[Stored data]
▬▬▬▬▬▬▬▬▬▬
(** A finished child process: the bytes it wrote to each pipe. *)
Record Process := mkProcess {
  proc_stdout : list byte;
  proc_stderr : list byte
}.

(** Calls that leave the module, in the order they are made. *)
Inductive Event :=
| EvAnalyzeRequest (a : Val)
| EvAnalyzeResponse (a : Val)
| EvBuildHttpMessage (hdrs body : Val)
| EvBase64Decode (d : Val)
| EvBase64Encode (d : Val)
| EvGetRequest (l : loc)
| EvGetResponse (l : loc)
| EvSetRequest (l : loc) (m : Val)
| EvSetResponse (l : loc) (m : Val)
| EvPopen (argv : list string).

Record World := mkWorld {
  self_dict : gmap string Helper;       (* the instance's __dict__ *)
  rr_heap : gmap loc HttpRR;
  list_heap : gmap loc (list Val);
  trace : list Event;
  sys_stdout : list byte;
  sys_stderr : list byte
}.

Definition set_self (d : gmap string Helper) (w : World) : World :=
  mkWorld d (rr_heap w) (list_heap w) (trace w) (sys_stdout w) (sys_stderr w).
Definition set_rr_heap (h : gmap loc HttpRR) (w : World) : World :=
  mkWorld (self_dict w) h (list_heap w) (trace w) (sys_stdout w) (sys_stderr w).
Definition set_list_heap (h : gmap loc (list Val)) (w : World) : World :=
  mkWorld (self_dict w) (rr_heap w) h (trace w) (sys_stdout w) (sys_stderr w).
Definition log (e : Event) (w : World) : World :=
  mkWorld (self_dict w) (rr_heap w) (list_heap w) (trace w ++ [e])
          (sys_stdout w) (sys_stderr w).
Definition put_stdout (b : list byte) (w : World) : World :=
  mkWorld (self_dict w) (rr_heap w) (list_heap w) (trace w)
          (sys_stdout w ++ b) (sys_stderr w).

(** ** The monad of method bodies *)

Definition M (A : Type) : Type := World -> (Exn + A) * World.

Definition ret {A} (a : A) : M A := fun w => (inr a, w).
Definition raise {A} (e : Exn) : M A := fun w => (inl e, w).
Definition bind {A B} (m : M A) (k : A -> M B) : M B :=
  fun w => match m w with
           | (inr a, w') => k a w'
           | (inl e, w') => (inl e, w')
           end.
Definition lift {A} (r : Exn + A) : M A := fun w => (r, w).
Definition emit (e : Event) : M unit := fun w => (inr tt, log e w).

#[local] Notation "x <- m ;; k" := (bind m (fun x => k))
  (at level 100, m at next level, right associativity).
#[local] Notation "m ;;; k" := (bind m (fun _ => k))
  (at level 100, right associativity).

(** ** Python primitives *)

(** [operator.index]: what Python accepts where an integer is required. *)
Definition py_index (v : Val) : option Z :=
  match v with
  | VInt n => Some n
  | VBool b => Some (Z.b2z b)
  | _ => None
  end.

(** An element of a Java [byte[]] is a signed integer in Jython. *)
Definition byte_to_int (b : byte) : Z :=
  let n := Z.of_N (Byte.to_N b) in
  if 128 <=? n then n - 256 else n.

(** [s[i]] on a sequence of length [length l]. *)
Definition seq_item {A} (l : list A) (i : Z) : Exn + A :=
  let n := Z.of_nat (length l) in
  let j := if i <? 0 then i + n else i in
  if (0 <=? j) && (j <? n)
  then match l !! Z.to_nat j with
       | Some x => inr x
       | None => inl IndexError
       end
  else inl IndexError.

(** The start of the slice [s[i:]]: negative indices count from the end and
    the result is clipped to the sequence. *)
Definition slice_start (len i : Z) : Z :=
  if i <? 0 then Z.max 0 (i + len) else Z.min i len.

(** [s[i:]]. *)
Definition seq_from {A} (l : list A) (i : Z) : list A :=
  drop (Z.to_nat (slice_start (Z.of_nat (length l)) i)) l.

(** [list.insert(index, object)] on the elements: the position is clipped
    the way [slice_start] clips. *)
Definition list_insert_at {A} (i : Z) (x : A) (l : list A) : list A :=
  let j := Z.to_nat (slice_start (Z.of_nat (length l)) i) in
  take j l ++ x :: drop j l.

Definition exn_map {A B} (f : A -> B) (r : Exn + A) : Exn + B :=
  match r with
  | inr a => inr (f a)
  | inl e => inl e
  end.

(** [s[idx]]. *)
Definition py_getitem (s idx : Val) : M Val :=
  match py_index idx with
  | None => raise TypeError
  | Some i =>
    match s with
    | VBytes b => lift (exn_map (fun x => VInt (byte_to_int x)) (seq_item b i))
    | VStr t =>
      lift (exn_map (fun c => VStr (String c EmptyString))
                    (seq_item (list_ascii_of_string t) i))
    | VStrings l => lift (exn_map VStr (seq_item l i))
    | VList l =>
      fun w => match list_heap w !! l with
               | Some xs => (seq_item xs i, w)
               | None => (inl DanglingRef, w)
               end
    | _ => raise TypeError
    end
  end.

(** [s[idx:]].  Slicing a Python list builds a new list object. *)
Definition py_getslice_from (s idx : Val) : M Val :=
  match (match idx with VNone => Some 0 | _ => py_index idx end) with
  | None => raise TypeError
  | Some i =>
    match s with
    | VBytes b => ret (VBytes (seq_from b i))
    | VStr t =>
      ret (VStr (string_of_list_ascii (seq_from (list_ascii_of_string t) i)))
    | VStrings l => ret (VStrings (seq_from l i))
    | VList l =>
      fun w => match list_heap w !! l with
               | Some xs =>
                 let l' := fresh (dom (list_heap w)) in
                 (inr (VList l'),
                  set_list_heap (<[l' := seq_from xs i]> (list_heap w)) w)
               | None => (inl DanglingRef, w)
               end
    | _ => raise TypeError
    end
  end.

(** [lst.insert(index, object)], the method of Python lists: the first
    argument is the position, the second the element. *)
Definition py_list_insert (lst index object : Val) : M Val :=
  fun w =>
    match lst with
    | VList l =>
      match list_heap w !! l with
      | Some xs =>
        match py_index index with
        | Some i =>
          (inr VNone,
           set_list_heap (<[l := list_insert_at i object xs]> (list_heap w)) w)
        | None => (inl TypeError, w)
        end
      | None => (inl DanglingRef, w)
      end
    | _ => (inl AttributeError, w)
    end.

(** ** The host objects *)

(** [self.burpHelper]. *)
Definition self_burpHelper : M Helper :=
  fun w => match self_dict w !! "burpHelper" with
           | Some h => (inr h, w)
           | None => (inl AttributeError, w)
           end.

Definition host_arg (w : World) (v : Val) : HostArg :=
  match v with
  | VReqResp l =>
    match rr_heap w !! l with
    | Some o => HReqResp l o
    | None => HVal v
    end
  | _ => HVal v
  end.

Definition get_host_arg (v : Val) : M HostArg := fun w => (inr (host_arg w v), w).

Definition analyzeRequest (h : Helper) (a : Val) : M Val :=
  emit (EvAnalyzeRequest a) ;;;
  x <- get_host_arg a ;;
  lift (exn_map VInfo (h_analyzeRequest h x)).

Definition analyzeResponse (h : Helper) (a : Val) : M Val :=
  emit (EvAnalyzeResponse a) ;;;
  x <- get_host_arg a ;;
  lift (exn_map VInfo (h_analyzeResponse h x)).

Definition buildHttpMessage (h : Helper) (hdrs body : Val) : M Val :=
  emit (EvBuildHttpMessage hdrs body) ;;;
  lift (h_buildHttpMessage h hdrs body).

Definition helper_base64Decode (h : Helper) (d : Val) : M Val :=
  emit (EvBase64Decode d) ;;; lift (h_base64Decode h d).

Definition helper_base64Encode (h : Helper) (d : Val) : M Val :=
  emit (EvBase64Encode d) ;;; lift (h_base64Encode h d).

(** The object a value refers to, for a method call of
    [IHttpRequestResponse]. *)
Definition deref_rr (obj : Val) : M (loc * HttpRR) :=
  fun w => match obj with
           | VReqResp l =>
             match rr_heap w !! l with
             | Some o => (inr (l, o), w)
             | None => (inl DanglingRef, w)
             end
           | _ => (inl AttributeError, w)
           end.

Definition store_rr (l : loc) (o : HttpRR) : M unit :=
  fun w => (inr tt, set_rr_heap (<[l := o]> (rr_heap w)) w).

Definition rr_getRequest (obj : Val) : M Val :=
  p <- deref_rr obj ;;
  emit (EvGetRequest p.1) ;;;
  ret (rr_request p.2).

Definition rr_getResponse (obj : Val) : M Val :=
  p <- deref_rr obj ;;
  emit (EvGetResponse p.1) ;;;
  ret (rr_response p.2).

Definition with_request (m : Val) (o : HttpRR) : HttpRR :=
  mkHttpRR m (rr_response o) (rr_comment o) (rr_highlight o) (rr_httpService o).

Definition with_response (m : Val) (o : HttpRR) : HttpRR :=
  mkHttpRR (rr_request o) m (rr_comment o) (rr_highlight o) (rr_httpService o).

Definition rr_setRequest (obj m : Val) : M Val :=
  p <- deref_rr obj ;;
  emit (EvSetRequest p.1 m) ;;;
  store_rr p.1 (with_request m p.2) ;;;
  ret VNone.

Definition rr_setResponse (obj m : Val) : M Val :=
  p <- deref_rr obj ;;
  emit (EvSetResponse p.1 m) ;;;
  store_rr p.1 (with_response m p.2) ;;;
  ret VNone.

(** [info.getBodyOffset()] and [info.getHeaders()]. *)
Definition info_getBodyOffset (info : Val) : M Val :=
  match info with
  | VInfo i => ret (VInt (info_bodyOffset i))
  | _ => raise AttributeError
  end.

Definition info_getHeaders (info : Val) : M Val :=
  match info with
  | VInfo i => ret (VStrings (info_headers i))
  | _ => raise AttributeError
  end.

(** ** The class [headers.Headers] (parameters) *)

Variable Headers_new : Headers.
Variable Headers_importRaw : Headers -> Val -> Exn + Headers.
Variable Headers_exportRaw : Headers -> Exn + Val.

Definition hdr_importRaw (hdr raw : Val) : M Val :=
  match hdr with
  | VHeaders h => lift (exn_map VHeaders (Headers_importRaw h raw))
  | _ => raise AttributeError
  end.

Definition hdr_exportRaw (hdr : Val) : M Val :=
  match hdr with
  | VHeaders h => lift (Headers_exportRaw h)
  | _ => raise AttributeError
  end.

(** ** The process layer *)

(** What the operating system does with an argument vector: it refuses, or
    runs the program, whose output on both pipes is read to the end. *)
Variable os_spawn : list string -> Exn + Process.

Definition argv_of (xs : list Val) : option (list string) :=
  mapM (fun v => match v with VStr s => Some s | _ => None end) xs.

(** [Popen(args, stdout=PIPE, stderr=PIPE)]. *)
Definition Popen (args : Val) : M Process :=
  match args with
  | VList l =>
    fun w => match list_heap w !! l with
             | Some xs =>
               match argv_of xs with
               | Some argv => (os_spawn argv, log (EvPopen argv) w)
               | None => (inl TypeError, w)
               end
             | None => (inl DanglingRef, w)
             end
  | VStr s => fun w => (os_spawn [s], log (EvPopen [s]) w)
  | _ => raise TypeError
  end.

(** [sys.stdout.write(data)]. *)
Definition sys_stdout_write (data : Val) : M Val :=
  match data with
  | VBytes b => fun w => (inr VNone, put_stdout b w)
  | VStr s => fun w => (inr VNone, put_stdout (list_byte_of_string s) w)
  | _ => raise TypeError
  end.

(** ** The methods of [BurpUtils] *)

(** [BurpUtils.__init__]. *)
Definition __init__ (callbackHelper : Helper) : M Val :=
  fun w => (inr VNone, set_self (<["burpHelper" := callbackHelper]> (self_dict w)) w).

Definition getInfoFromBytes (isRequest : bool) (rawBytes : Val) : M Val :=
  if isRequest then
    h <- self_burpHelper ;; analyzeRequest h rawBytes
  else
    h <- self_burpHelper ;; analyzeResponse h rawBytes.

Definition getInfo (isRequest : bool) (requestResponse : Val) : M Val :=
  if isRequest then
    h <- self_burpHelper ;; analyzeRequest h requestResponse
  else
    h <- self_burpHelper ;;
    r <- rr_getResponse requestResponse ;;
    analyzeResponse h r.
▬▬▬▬▬▬▬▬▬▬
Copy out the lines above word for word, stopping after the line containing "Definition set_list_heap (h".

(** A finished child process: the bytes it wrote to each pipe. *)
Record Process := mkProcess {
  proc_stdout : list byte;
  proc_stderr : list byte
}.

(** Calls that leave the module, in the order they are made. *)
Inductive Event :=
| EvAnalyzeRequest (a : Val)
| EvAnalyzeResponse (a : Val)
| EvBuildHttpMessage (hdrs body : Val)
| EvBase64Decode (d : Val)
| EvBase64Encode (d : Val)
| EvGetRequest (l : loc)
| EvGetResponse (l : loc)
| EvSetRequest (l : loc) (m : Val)
| EvSetResponse (l : loc) (m : Val)
| EvPopen (argv : list string).

Record World := mkWorld {
  self_dict : gmap string Helper;       (* the instance's __dict__ *)
  rr_heap : gmap loc HttpRR;
  list_heap : gmap loc (list Val);
  trace : list Event;
  sys_stdout : list byte;
  sys_stderr : list byte
}.

Definition set_self (d : gmap string Helper) (w : World) : World :=
  mkWorld d (rr_heap w) (list_heap w) (trace w) (sys_stdout w) (sys_stderr w).
Definition set_rr_heap (h : gmap loc HttpRR) (w : World) : World :=
  mkWorld (self_dict w) h (list_heap w) (trace w) (sys_stdout w) (sys_stderr w).
Definition set_list_heap (h : gmap loc (list Val)) (w : World) : World :=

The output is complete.